Foi uma viagem intelectual agitada. Incansável, nunca estou satisfeito. Meus músculos tremem com a leitura de livros esgotados encontrados em sebos. Em Salvador, beirando a rua Chile, comprei um grosso volume baratíssimo de discursos de ditadores. Iniciando a leitura deste, rabisquei algumas impressões perversas nas suas páginas, sentindo o sopro de um ventinho gelado no coração. Sou um witty, como os norte-americanos definem uma pessoa com a rara capacidade de ser, enfim, maravilhosamente malvada com as palavras. O grande alvo do livro é Fidel Castro, que tem mais de 40 anos de poder ditatorial na ilha de Cuba. Lembrei de uma visita sua à Bahia, do abraço apertado em Antonio Carlos Magalhães e dos elogios à nossa culinária, "a melhor do mundo". Com o uniforme verde-oliva parecia estar saindo de um contra-ataque na Baía dos Porcos, simbolizando a eternidade da Revolução. É um mito cultivado pelo marxismo-leninismo, intelectuais e uma infinidade de gente ingênua.
Passei um mês em Cuba em 1998. Fui fazer uma longa matéria para uma revista portuguesa de turismo. Desfilando de táxi no passeio marítimo de Havana, o Malecón, fiquei assustado com os velhos casarões coloniais em ruínas. A bela cidade celebrada em filmes e comerciais publicitários parecia que acabara de sair de uma guerra violenta. Uma miséria absurda para um povo alegre e de sensibilidade artística impressionante. Dezenas de famílias dividindo o mesmo espaço, desemprego e insatisfação generalizada. Um belo e jovem cubano, Vladimir, de fatais olhos verdes numa pele morena, formado em medicina e trabalhando como carregador de malas num hotel, implorou que eu o levasse para qualquer outra parte do mundo. "Farei o que você quiser", disse-me. Correto que a política educacional e de saúde é das melhores, funcionando perfeitamente, mas a falta de liberdade de expressão e movimento é infame. Em Varadero, trancado num gigantesco hotel canadense, enquanto o furacão Irene nos ameaçava, ligava a tevê, entediado e bêbado depois de muitos mojitos, e sempre dava de cara com o eterno discurso demagogo de Fidel. Não é a melhor das vidas.
O poder perpétuo sobrevive graças a uma espécie de ritual horrendo, inclusive em diversas religiões, pois a imortalidade é a principal pretensão daqueles que se julgam possuidores de força divina, de Napoleão a Hitler, passando pelos coronéis nordestinos. Eles são portadores de cóleras ou maldições que o tempo faz irrisórias. Suas presenças nos invadem até ocupar insensivelmente o centro de nossa preocupações sem que importe a reprovação dos nossos julgamentos. É também difícil acostumar ao olhar dos ditadores. Eles não enxergam o próximo. O encanto de Fidel é fruto de um carisma usado para fins de manipulação, algo parecido com o que fazem os pastores evangélicos: manipulam, oprimem, roubam e prometem o Reino dos Céus. São insaciáveis. No entanto, há um momento em que as máscaras caem, como aconteceu com Getúlio Vargas, Juan Domingo Perón, Idi Amin Dada e Ferdinando Marcos. O tempo não perdoa. Em meio ao terror, massacres e escândalos, há sempre a redescoberta do sentido das palavras solidariedade, liberdade e igualdade.

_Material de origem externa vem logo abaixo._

(* ===== verification/Tree.v ===== *)
(** * Objects with children

    Looms have processes, processes have threads and looms have CPUs: an object
    has a table of its children by key, and a child points at its parent.  Both
    sides agree ([tree]) while the system of a trace is built, and the
    enumeration of all the children that follows the tables has each child
    once. *)

From S2P Require Import Prelude.

Section Tree.
Context {P C : Type} (kids : P -> list (Z * nat)) (key : C -> Z) (parent : C -> option nat).
Implicit Types (ps : gmap nat P) (cs : gmap nat C).

Record tree ps cs : Prop := {
  tr_kid : forall p pr k c, ps !! p = Some pr -> (k, c) ∈ kids pr ->
    exists ch, cs !! c = Some ch /\ key ch = k /\ parent ch = Some p;
  tr_keys : forall p pr, ps !! p = Some pr -> NoDup (kids pr).*1;
  tr_parent : forall c ch, cs !! c = Some ch ->
    exists p pr, parent ch = Some p /\ ps !! p = Some pr /\ (key ch, c) ∈ kids pr
}.

Lemma tree_empty : tree ∅ ∅.
Proof. split; intros *; by rewrite ?lookup_empty. Qed.

(** A new child of a parent that is new too or has the other children. *)
Lemma tree_graft ps cs p c pr ch : tree ps cs -> cs !! c = None ->
  kids pr ≡ₚ default [] (kids <$> ps !! p) ++ [(key ch, c)] ->
  key ch ∉ (default [] (kids <$> ps !! p)).*1 -> parent ch = Some p ->
  tree (<[p := pr]> ps) (<[c := ch]> cs).
Proof.
  intros [T1 T2 T3] Hc Hk Hn Hp.
  assert (forall k c', (k, c') ∈ default [] (kids <$> ps !! p) ->
    exists ch', cs !! c' = Some ch' /\ key ch' = k /\ parent ch' = Some p) as Hold.
  { intros k c'. destruct (ps !! p) as [pr0|] eqn:E; simpl; [eauto|set_solver]. }
  split.
  - intros q qr k c' Hq Hin. destruct (decide (q = p)) as [->|Hne].
    + rewrite lookup_insert_eq in Hq. injection Hq as <-. rewrite Hk in Hin.
      apply elem_of_app in Hin as [Hin|[[= -> ->]|[]%elem_of_nil]%elem_of_cons].
      * destruct (Hold _ _ Hin) as (ch' & ? & ? & ?). exists ch'.
        rewrite lookup_insert_ne; [done|congruence].
      * exists ch. by rewrite lookup_insert_eq.
    + rewrite lookup_insert_ne in Hq by done. destruct (T1 _ _ _ _ Hq Hin) as (ch' & ? & ? & ?).
      exists ch'. rewrite lookup_insert_ne; [done|congruence].
  - intros q qr Hq. destruct (decide (q = p)) as [->|Hne].
    + rewrite lookup_insert_eq in Hq. injection Hq as <-. rewrite Hk, fmap_app.
      apply list.NoDup_app. split_and!; [|set_solver|simpl; by apply NoDup_singleton].
      destruct (ps !! p) eqn:E; simpl; [eauto|constructor].
    + rewrite lookup_insert_ne in Hq by done. eauto.
  - intros c' ch' Hc'. destruct (decide (c' = c)) as [->|Hne].
    + rewrite lookup_insert_eq in Hc'. injection Hc' as <-. exists p, pr. rewrite lookup_insert_eq.
      split_and!; [done..|]. rewrite Hk. set_solver.
    + rewrite lookup_insert_ne in Hc' by done. destruct (T3 _ _ Hc') as (q & qr & ? & Hq & Hin).
      destruct (decide (q = p)) as [->|Hne']; [|exists q, qr; by rewrite lookup_insert_ne].
      exists p, pr. rewrite lookup_insert_eq. split_and!; [done..|]. rewrite Hk, Hq. simpl. set_solver.
Qed.

(** A new parent without children. *)
Lemma tree_plant ps cs p pr : tree ps cs -> ps !! p = None -> kids pr = [] -> tree (<[p := pr]> ps) cs.
Proof.
  intros [T1 T2 T3] Hp Hk. split.
  - intros q qr k c. destruct (decide (q = p)) as [->|]; [|rewrite lookup_insert_ne by done; eauto].
    rewrite lookup_insert_eq. intros [= <-]. rewrite Hk. set_solver.
  - intros q qr. destruct (decide (q = p)) as [->|]; [|rewrite lookup_insert_ne by done; eauto].
    rewrite lookup_insert_eq. intros [= <-]. rewrite Hk. constructor.
  - intros c ch Hc. destruct (T3 _ _ Hc) as (q & qr & ? & ? & ?). exists q, qr.
    rewrite lookup_insert_ne; [done|congruence].
Qed.

(** Changes that keep the tables, up to their order, the keys and the parents. *)
Lemma tree_alter_parent ps cs p f : (forall pr, kids (f pr) ≡ₚ kids pr) -> tree ps cs -> tree (alter f p ps) cs.
Proof.
  intros Hf [T1 T2 T3].
  assert (forall q qr, alter f p ps !! q = Some qr -> exists qr0, ps !! q = Some qr0 /\ kids qr ≡ₚ kids qr0) as Ha.
  { intros q qr. destruct (decide (q = p)) as [->|]; [|rewrite lookup_alter_ne by done; eauto].
    rewrite lookup_alter_eq. destruct (ps !! p) as [pr|]; simpl; [|done]. intros [= <-]. eauto. }
  split.
  - intros q qr k c Hq Hin. destruct (Ha q qr Hq) as (qr0 & Hq0 & Hperm). rewrite Hperm in Hin. eauto.
  - intros q qr Hq. destruct (Ha q qr Hq) as (qr0 & Hq0 & ->). eauto.
  - intros c ch Hc. destruct (T3 _ _ Hc) as (q & qr & Hp & Hq & Hin).
    destruct (decide (q = p)) as [->|]; [|exists q, qr; by rewrite lookup_alter_ne].
    exists p, (f qr). rewrite lookup_alter_eq, Hq. simpl. by rewrite (Hf qr).
Qed.

Lemma tree_alter_child ps cs c f : (forall ch, key (f ch) = key ch /\ parent (f ch) = parent ch) ->
  tree ps cs -> tree ps (alter f c cs).
Proof.
  intros Hf [T1 T2 T3].
  assert (forall d dh, cs !! d = Some dh -> exists dh', alter f c cs !! d = Some dh' /\
    key dh' = key dh /\ parent dh' = parent dh) as Ha.
  { intros d dh Hd. destruct (decide (d = c)) as [->|]; [|exists dh; by rewrite lookup_alter_ne].
    exists (f dh). rewrite lookup_alter_eq, Hd. split; [done|apply Hf]. }
  split.
  - intros p pr k d Hp Hin. destruct (T1 _ _ _ _ Hp Hin) as (dh & Hd & <- & <-).
    destruct (Ha _ _ Hd) as (dh' & ? & ? & ?). by exists dh'.
  - exact T2.
  - intros d dh Hd. destruct (decide (d = c)) as [->|]; [|rewrite lookup_alter_ne in Hd by done; eauto].
    rewrite lookup_alter_eq in Hd. destruct (cs !! c) as [ch|] eqn:Hc; [|done]. injection Hd as <-.
    destruct (Hf ch) as [-> ->]. eauto.
Qed.

(** ** Enumerations *)

Definition kids_of ps (p : nat) : list nat := match ps !! p with Some pr => (kids pr).*2 | None => [] end.

Lemma kids_of_elem ps cs p c : tree ps cs -> c ∈ kids_of ps p ->
  exists ch, cs !! c = Some ch /\ parent ch = Some p.
Proof.
  intros [T1 _ _]. unfold kids_of. destruct (ps !! p) as [pr|] eqn:Hp; [|set_solver].
  intros ([k c'] & -> & Hin)%list_elem_of_fmap. destruct (T1 _ _ _ _ Hp Hin) as (ch & ? & _ & ?). by exists ch.
Qed.

Lemma kids_of_nodup ps cs p : tree ps cs -> NoDup (kids_of ps p).
Proof.
  intros T. unfold kids_of. destruct (ps !! p) as [pr|] eqn:Hp; [|constructor].
  pose proof (tr_keys _ _ T _ _ Hp) as Hn. apply NoDup_fmap_2_strong; [|by eapply NoDup_fmap_1].
  intros [k c] [k' c'] H1 H2 E. simpl in E. subst c'.
  destruct (tr_kid _ _ T _ _ _ _ Hp H1) as (ch & E1 & <- & _).
  destruct (tr_kid _ _ T _ _ _ _ Hp H2) as (ch' & E2 & <- & _). congruence.
Qed.

(** The children of a list of all the parents are all the children, once. *)
Lemma children_nodup ps cs l : tree ps cs -> NoDup l -> NoDup (l ≫= kids_of ps).
Proof.
  intros T. induction 1 as [|p l Hp Hl IH]; simpl; [constructor|]. apply list.NoDup_app.
  split_and!; [by eapply kids_of_nodup| |done].
  intros c Hc (q & Hc' & Hq)%list_elem_of_bind.
  destruct (kids_of_elem _ _ _ _ T Hc) as (ch & E1 & P1).
  destruct (kids_of_elem _ _ _ _ T Hc') as (ch' & E2 & P2). assert (p = q) as -> by congruence. done.
Qed.

Lemma children_elem ps cs l c : tree ps cs -> (forall p, p ∈ l <-> is_Some (ps !! p)) ->
  c ∈ (l ≫= kids_of ps) <-> is_Some (cs !! c).
Proof.
  intros T Hl. split.
  - intros (p & Hc & _)%list_elem_of_bind. destruct (kids_of_elem _ _ _ _ T Hc) as (ch & -> & _). by eexists.
  - intros [ch Hc]. destruct (tr_parent _ _ T _ _ Hc) as (p & pr & _ & Hp & Hin).
    apply list_elem_of_bind. exists p. split; [|apply Hl; by eexists].
    unfold kids_of. rewrite Hp. apply list_elem_of_fmap. by eexists (_, c).
Qed.
End Tree.
Lemma load_cpu_entry_Ok l e h h' : wired h -> load_cpu_entry l e h = (Ok tt, h') ->
  h' = h \/ exists index phyid lo, h_loom h !! l = Some lo /\ phyid ∉ (loom_kids lo).*1 /\ 0 <= phyid /\
    h' = set_h_cpu <[size (h_cpu h) := first_cpu l index phyid]>
           (set_h_loom (alter (with_cpu_entry (size (h_cpu h)) phyid) l) h).
Proof.
  intros Hw E. unfold load_cpu_entry in E. apply mbind_Ok in E as ([i ph] & ? & [_ ->]%found_Ok & E). simpl in E.
  case_match; [discriminate|]. apply mbind_Ok in E as (lo & ? & [Hl ->]%load_loom_Ok & E).
  destruct (loom_find_cpu lo ph) as [c|] eqn:Hf.
  - apply mbind_Ok in E as (cp & ? & [_ ->]%load_cpu_Ok & E). left. case_match; [discriminate|]. by injection E as <-.
  - right. apply mbind_Ok in E as (? & ? & [= <- <-] & E). apply mbind_Ok in E as ([] & h1 & [= <-] & E).
    unfold loom_add_cpu in E. apply mbind_Ok in E as (lo' & ? & [Hl' ->]%load_loom_Ok & E). simpl in Hl'. simplify_eq.
    apply mbind_Ok in E as (cp & ? & [Hc ->]%load_cpu_Ok & E). simpl in Hc. rewrite lookup_insert_eq in Hc.
    injection Hc as <-. simpl in E. destruct (Z.ltb_spec ph 0); [discriminate|]. rewrite Hf in E.
    case_match; [discriminate|]. injection E as <-. exists i, ph, lo. split_and!; [done| |done|].
    + unfold loom_find_cpu in Hf. destruct (Z.eqb_spec ph (-1)); [lia|]. apply assoc_None in Hf.
      unfold loom_kids. rewrite fmap_app. simpl. set_solver.
    + unfold set_h_cpu, set_h_loom; simpl. f_equal. by rewrite alter_insert_same.
Qed.

Lemma load_cpu_entry_wired l e h h' : wired h -> load_cpu_entry l e h = (Ok tt, h') ->
  wired h' /\ sub (names_of h) (names_of h') /\ n_threads (names_of h') = n_threads (names_of h) /\
  n_looms (names_of h') = n_looms (names_of h).
Proof.
  intros Hw E. destruct (load_cpu_entry_Ok _ _ _ _ Hw E) as [->|(i & ph & lo & Hl & Hn & Hp & ->)].
  { split_and!; [done|apply sub_refl|done..]. }
  destruct Hw as [P1 P2 P3 P4 P5 P6 P7 (D1 & D2 & D3 & D4)]. pose proof (dense_new _ D2) as Hc.
  split_and!; [split| |done|]; simpl; try done.
  - by apply tree_alter_parent.
  - rewrite (alter_lookup_insert _ _ _ _ Hl). apply tree_graft; try done; rewrite Hl; [|done].
    unfold loom_kids. simpl. rewrite <- !app_assoc. apply Permutation_app_head, Permutation_swap.
  - intros c cp. destruct (decide (c = size (h_cpu h))) as [->|]; [|rewrite lookup_insert_ne by done; apply P5].
    rewrite lookup_insert_eq. intros [= <-]. split; [done| |done]. simpl. symmetry. apply Z.eqb_neq. lia.
  - split_and!; try done; [by apply dense_add|by apply dense_alter].
  - split; simpl; try done; [by rewrite fmap_alter_same|by apply fmap_insert_sub].
  - by apply fmap_alter_same.
Qed.

Lemma loom_load_metadata_Ok l md h h' : wired h -> loom_load_metadata l md h = (Ok tt, h') ->
  wired h' /\ sub (names_of h) (names_of h') /\ n_threads (names_of h') = n_threads (names_of h) /\
  n_looms (names_of h') = n_looms (names_of h).
Proof.
  unfold loom_load_metadata, load_cpus. destruct (md_cpus md) as [cpus|].
  2: { intros Hw [= <-]. split_and!; [done|apply sub_refl|done..]. }
  case_match; [discriminate|]. clear. revert h. induction cpus as [|e cpus IH]; intros h Hw E; simpl in E.
  - injection E as <-. split_and!; [done|apply sub_refl|done..].
  - apply mbind_Ok in E as ([] & h1 & E1 & E). apply load_cpu_entry_wired in E1 as (Hw1 & S1 & T1 & L1); [|done].
    destruct (IH h1 Hw1 E) as (Hw2 & S2 & T2 & L2). split_and!; [done|by eapply sub_trans|congruence..].
Qed.

Lemma find_loom_Ok looms id h r h' : find_loom looms id h = (Ok r, h') ->
  h' = h /\ forall l, r = Some l -> l ∈ looms /\ exists lo, h_loom h !! l = Some lo /\ loom_name lo = id.
Proof.
  revert r. induction looms as [|l looms IH]; intros r E; simpl in E; [by injection E as <- <-|].
  apply mbind_Ok in E as (lo & ? & [Hl ->]%load_loom_Ok & E). case_bool_decide.
  - injection E as <- <-. split; [done|]. intros ? [= <-]. split; [by left|by exists lo].
  - apply IH in E as [-> Hr]. split; [done|]. intros l' (? & ?)%Hr. split; [by right|done].
Qed.
(* ===== verification/ConnectCorrect.v ===== *)
(** * The system is ready for its events

    [system_connect] gives every thread and CPU a row with its name in the
    traces of the recorder and registers their channels.  With [system_init],
    from an empty memory, it leaves a coherent system: what Emu.v needs to
    follow the events. *)

From stdpp Require Import pretty.
From S2P Require Import Prelude Tree Chan Pcf Heap Bay Mux Sort Prv Dispatch Thread Loom Event OvniModel OvniCorrect.
From S2P Require Import Coherence Model Emu Rt Stream Recorder System SystemCorrect.

(** ** Connecting keeps the construction *)

(** Wired, and nothing but channels, callbacks and traces changed since [h0]. *)
Definition connecting (h0 h : heap) : Prop := wired h /\ world h = world h0.

Section Connect.
Variable h0 : heap.

Lemma store_connecting a c : blank_chan c -> keeps_ok (connecting h0) (store a c).
Proof.
  intros Hc h [] h' [Hw HW] E. pose proof (store_built _ a c Hc h (Build_built _ h eq_refl Hw)) as [_ Hw'].
  unfold store in E. cbn in E. injection E as <-. by split.
Qed.

Lemma mod_connecting f : (forall h, h_mux (f h) = h_mux h /\ h_chan (f h) = h_chan h /\ world (f h) = world h) ->
  keeps_ok (connecting h0) (mmod f).
Proof.
  intros Hf h [] h' [Hw HW] [= <-]. destruct (Hf h) as (E1 & E2 & E3). split; [|congruence].
  injection E3 as ? ? ? ? _ _. by apply (wired_ext h).
Qed.

Ltac conn_tac := repeat first
  [ co_bind | apply keeps_ok_if | apply for_each_keeps_ok; intros ? | quiet_step
  | solve [apply keeps_ok_quiet; auto with ovni]
  | solve [apply mod_connecting; done]
  | lazymatch goal with |- keeps_ok _ (match _ with _ => _ end) => case_match end ].

Lemma bay_register_connecting a : keeps_ok (connecting h0) (bay_register a).
Proof.
  intros h [] h' [Hw HW] E. unfold bay_register in E. apply mbind_Ok in E as (c & h1 & E1 & E).
  pose proof (quiet_Ok _ _ _ _ (quiet_load a) E1) as ->.
  assert (h_chan h !! a = Some c) as Hc.
  { unfold load in E1. by apply mbind_Ok in E1 as (? & ? & [= <- <-] & [Hc _]%deref_Ok). }
  apply mbind_Ok in E as (? & ? & [= <- <-] & E). case_match; [discriminate|].
  apply mbind_Ok in E as ([] & h2 & E2 & E). apply store_connecting in E2; [| |done].
  - by eapply mod_connecting in E.
  - destruct (b_chan _ Hw a c Hc) as [[[? ?] ?] ?]. done.
Qed.

Lemma prv_register_connecting p row ty a flags : keeps_ok (connecting h0) (prv_register p row ty a flags).
Proof.
  unfold prv_register, bay_add_cb, bay_enable_cb, upd_prv, check_flags, load_prv. conn_tac.
Qed.

(** A thread that is connected was frozen. *)
Lemma thread_connect_Ok t prv h h' : connecting h0 h -> thread_connect t prv h = (Ok tt, h') ->
  connecting h0 h' /\ exists th, h_thread h0 !! t = Some th /\ t_is_init th = true.
Proof.
  intros Hc E. unfold thread_connect in E. apply mbind_Ok in E as (th & ? & [Ht ->]%load_thread_Ok & E).
  destruct (t_is_init th) eqn:Hi; [|discriminate]. apply mbind_Ok in E as (p & ? & [_ ->]%found_Ok & E). split.
  - refine (for_each_keeps_ok _ _ _ _ _ _ _ Hc E). intros [[[[i nm] props] ty] flags].
    co_bind; [apply bay_register_connecting|apply prv_register_connecting].
  - exists th. split; [|done]. destruct Hc as [_ W]. injection W as <- _ _ _ _ _. done.
Qed.

Lemma cpu_connect_Ok c prv h h' : connecting h0 h -> cpu_connect c prv h = (Ok tt, h') ->
  connecting h0 h' /\ exists cp, h_cpu h0 !! c = Some cp /\ cpu_is_init cp = true.
Proof.
  intros Hc E. unfold cpu_connect in E. apply mbind_Ok in E as (cp & ? & [Ht ->]%load_cpu_Ok & E).
  destruct (cpu_is_init cp) eqn:Hi; [|discriminate]. apply mbind_Ok in E as (p & ? & [_ ->]%found_Ok & E). split.
  - refine (for_each_keeps_ok _ _ _ _ _ _ _ Hc E). intros [[[i nm] ty] flags].
    co_bind; [apply bay_register_connecting|apply keeps_ok_if; [quiet_step|apply prv_register_connecting]].
  - exists cp. split; [|done]. destruct Hc as [_ W]. injection W as _ <- _ _ _ _. done.
Qed.
End Connect.

(** ** A wired system whose objects are all frozen is coherent *)

Lemma wired_coherent h : wired h -> (forall t th, h_thread h !! t = Some th -> t_is_init th = true) ->
  (forall c cp, h_cpu h !! c = Some cp -> cpu_is_init cp = true) -> coherent h.
Proof.
  intros Hw Ht Hc. assert (forall a, is_Some (h_chan h !! a) -> shows h a value_null) as Hs.
  { intros a [c Ha]. exists c. split; [done|]. by apply (b_chan _ Hw a c). }
  split; [|intros m mx; rewrite (b_mux _ Hw); by rewrite lookup_empty]. split.
  - intros a c Ha. by apply (b_chan _ Hw a c).
  - intros t th E. destruct (b_thread _ Hw t th E) as [E1 E2 E3 E4 E5]. specialize (E5 (Ht _ _ E)).
    split; rewrite ?E1, ?E2, ?E3, ?E4; try done; [apply Hs, E5; unfold TH_CHAN_STATE; lia| |apply Hs, E5; unfold TH_CHAN_CPU; lia].
    unfold tid_value. rewrite E1. apply Hs, E5. unfold TH_CHAN_TID. lia.
  - intros t th c E Eon. destruct (b_thread _ Hw t th E) as [_ _ _ E4 _]. congruence.
  - intros c cp E. destruct (b_cpu _ Hw c cp E) as [(I1 & I2 & I3 & I4 & I5 & I6) _ Hch]. specialize (Hch (Hc _ _ E)).
    split; [split|split]; rewrite ?I1, ?I4; try done.
    + apply NoDup_nil_2.
    + intros t. split; [set_solver|]. intros (th & Hth & Eon). destruct (b_thread _ Hw t th Hth). congruence.
    + unfold refreshed. rewrite I4. simpl. destruct cp; simpl in *. by subst.
    + simpl. lia.
    + right. split; [done|]. intros i Hi. by apply Hs, Hch.
Qed.

(** ** Names of the rows *)

Definition rows_of (name : string) (r : recorder) : option prf := pvt_prf <$> recorder_find_pvt r name.

Lemma find_name_upd {A} (f : A -> A) name n (l : list (string * A)) :
  find_name n (map (fun e => if bool_decide (e.1 = name) then (e.1, f e.2) else e) l) =
  if bool_decide (n = name) then f <$> find_name n l else find_name n l.
Proof.
  induction l as [|[m a] l IH]; simpl; [by case_bool_decide|].
  repeat (case_bool_decide; simplify_eq/=; try done).
Qed.

Lemma on_prf_Ok {A} name (op : M prf A) r h a r' h' : on_prf name op (r, h) = (Ok a, (r', h')) -> h' = h /\
  exists p f, rows_of name r = Some p /\ op p = (Ok a, f) /\ rows_of name r' = Some f /\
    forall n, n <> name -> rows_of n r' = rows_of n r.
Proof.
  intros E. unfold on_prf in E. apply mbind_Ok in E as (? & ? & [= <- <-] & E).
  apply mbind_Ok in E as (p & ? & [Hp ->]%deref_Ok & E). simpl in Hp. destruct (op (pvt_prf p)) as [res f] eqn:Eop.
  apply mbind_Ok in E as ([] & s1 & [= <-] & E). injection E as -> <- <-. split; [done|].
  exists (pvt_prf p), f. unfold rows_of, recorder_find_pvt in *; simpl.
  split_and!; [by rewrite Hp|done| |].
  - by rewrite (find_name_upd (fun p => mk_pvt (pvt_prv p) (pvt_pcf p) f)), bool_decide_eq_true_2, Hp.
  - intros n Hn. by rewrite (find_name_upd (fun p => mk_pvt (pvt_prv p) (pvt_pcf p) f)), bool_decide_eq_false_2.
Qed.

Lemma on_pcf_Ok {A} name (op : M pcf A) r h a r' h' : on_pcf name op (r, h) = (Ok a, (r', h')) -> h' = h /\
  forall n, rows_of n r' = rows_of n r.
Proof.
  intros E. unfold on_pcf in E. apply mbind_Ok in E as (? & ? & [= <- <-] & E).
  apply mbind_Ok in E as (p & ? & [Hp ->]%deref_Ok & E). simpl in Hp. destruct (op (pvt_pcf p)) as [res f] eqn:Eop.
  apply mbind_Ok in E as ([] & s1 & [= <-] & E). injection E as _ <- <-. split; [done|].
  intros n. unfold rows_of, recorder_find_pvt; simpl.
  rewrite (find_name_upd (fun p => mk_pvt (pvt_prv p) f (pvt_prf p))). case_bool_decide; [|done].
  by destruct (find_name n (rec_pvt r)).
Qed.

Lemma prf_add_Ok i l p p' : prf_add i l p = (Ok tt, p') ->
  0 <= i < prf_nrows p /\ prf_rows p !! i = None /\ p' = mk_prf (prf_nrows p) (<[i := l]> (prf_rows p)).
Proof.
  unfold prf_add, mbind, mget. destruct (Z.ltb_spec i 0); [discriminate|].
  destruct (Z.leb_spec (prf_nrows p) i); [discriminate|]. simpl.
  destruct (prf_rows p !! i) eqn:E; [discriminate|]. case_match; [discriminate|]. intros [= <-]. split_and!; [lia..|done|done].
Qed.

(** The loop that names the rows of a trace. *)
Section NameRows.
Context {S : Type} (rows : S -> option prf) (body : nat -> M S unit) (row : nat -> option (Z * string)) (P : S -> Prop) (Q : nat -> Prop).
Hypothesis body_names : forall x s s', P s -> body x s = (Ok tt, s') -> P s' /\ Q x /\
  exists i l p p', row x = Some (i, l) /\ rows s = Some p /\ prf_add i l p = (Ok tt, p') /\ rows s' = Some p'.

Lemma name_rows_Ok xs s s' p : P s -> rows s = Some p -> for_each body xs s = (Ok tt, s') -> P s' /\
  exists p', rows s' = Some p' /\ prf_nrows p' = prf_nrows p /\ prf_rows p ⊆ prf_rows p' /\
    forall x, x ∈ xs -> Q x /\ exists i l, row x = Some (i, l) /\ prf_rows p' !! i = Some l.
Proof.
  revert s p. induction xs as [|x xs IH]; intros s p HP Hp E; simpl in E.
  - injection E as <-. split; [done|]. exists p. split_and!; [done..|]. set_solver.
  - apply mbind_Ok in E as ([] & s1 & E1 & E). destruct (body_names x s s1 HP E1) as (HP1 & HQ & i & l & p0 & p1 & Hr & Hp0 & Ha & Hp1).
    assert (p0 = p) as -> by congruence. apply prf_add_Ok in Ha as (Hi & Hn & ->).
    destruct (IH s1 _ HP1 Hp1 E) as (HP2 & p' & E2 & E3 & E4 & E5). split; [done|]. exists p'. simpl in *.
    assert (prf_rows p' !! i = Some l) as Hl by (eapply lookup_weaken; [apply lookup_insert_eq|exact E4]).
    split_and!; [done..| |].
    + etrans; [by apply insert_subseteq|exact E4].
    + intros y [->|Hy]%elem_of_cons; [split; [done|by exists i, l]|by apply E5].
Qed.
End NameRows.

Mas o retrógrado camarada Fidel não é o diabo-mor. Supostos regimes democratas como o de George W. Bush, entre outros, são também vergonhas ocidentais. Eles invadem países fragilizados, saqueiam e matam em nome da paz (?), sempre com o apoio de covardes ou neo-fascistas como José Maria Aznar, de Espanha, ou Silvio Berlusconi, de Itália. No Brasil, as manifestações pelo impeachment do ex-presidente cheiradão Collor de Melo, em 1992, trouxe o sonho da liberdade e igualdade social, portanto, o normal seria não votar mais em partidos repulsivos como o PFL, não acreditar em telejornais manipulados ou publicidade política cujo sentido é melhor ignorar. São absurdos o cinismo, as más intenções e a mediocridade da maioria dos nossos políticos. É preciso acreditar no ideal de um país melhor, estar consciente de nosso papel como cidadão e saber que podemos fazer História. Estamos precisando de uma perestroika que ponha a nu a corrupção e o fisiologismo da máquina estatal; os carcomidos privilégios do funcionalismo público ineficiente; a articulação entre repressão política, corrupção, contravenção, criminalidade, tráfico de drogas e a miséria num planetário de erros. Assim veríamos a real face da República das Bananas: milhões de mortos, torturados e subnutridos por arrocho salarial, desinformação e desemprego. São milhões de esperanças, vontades e desejos sem-teto. Assim, tu; assim, todos nós.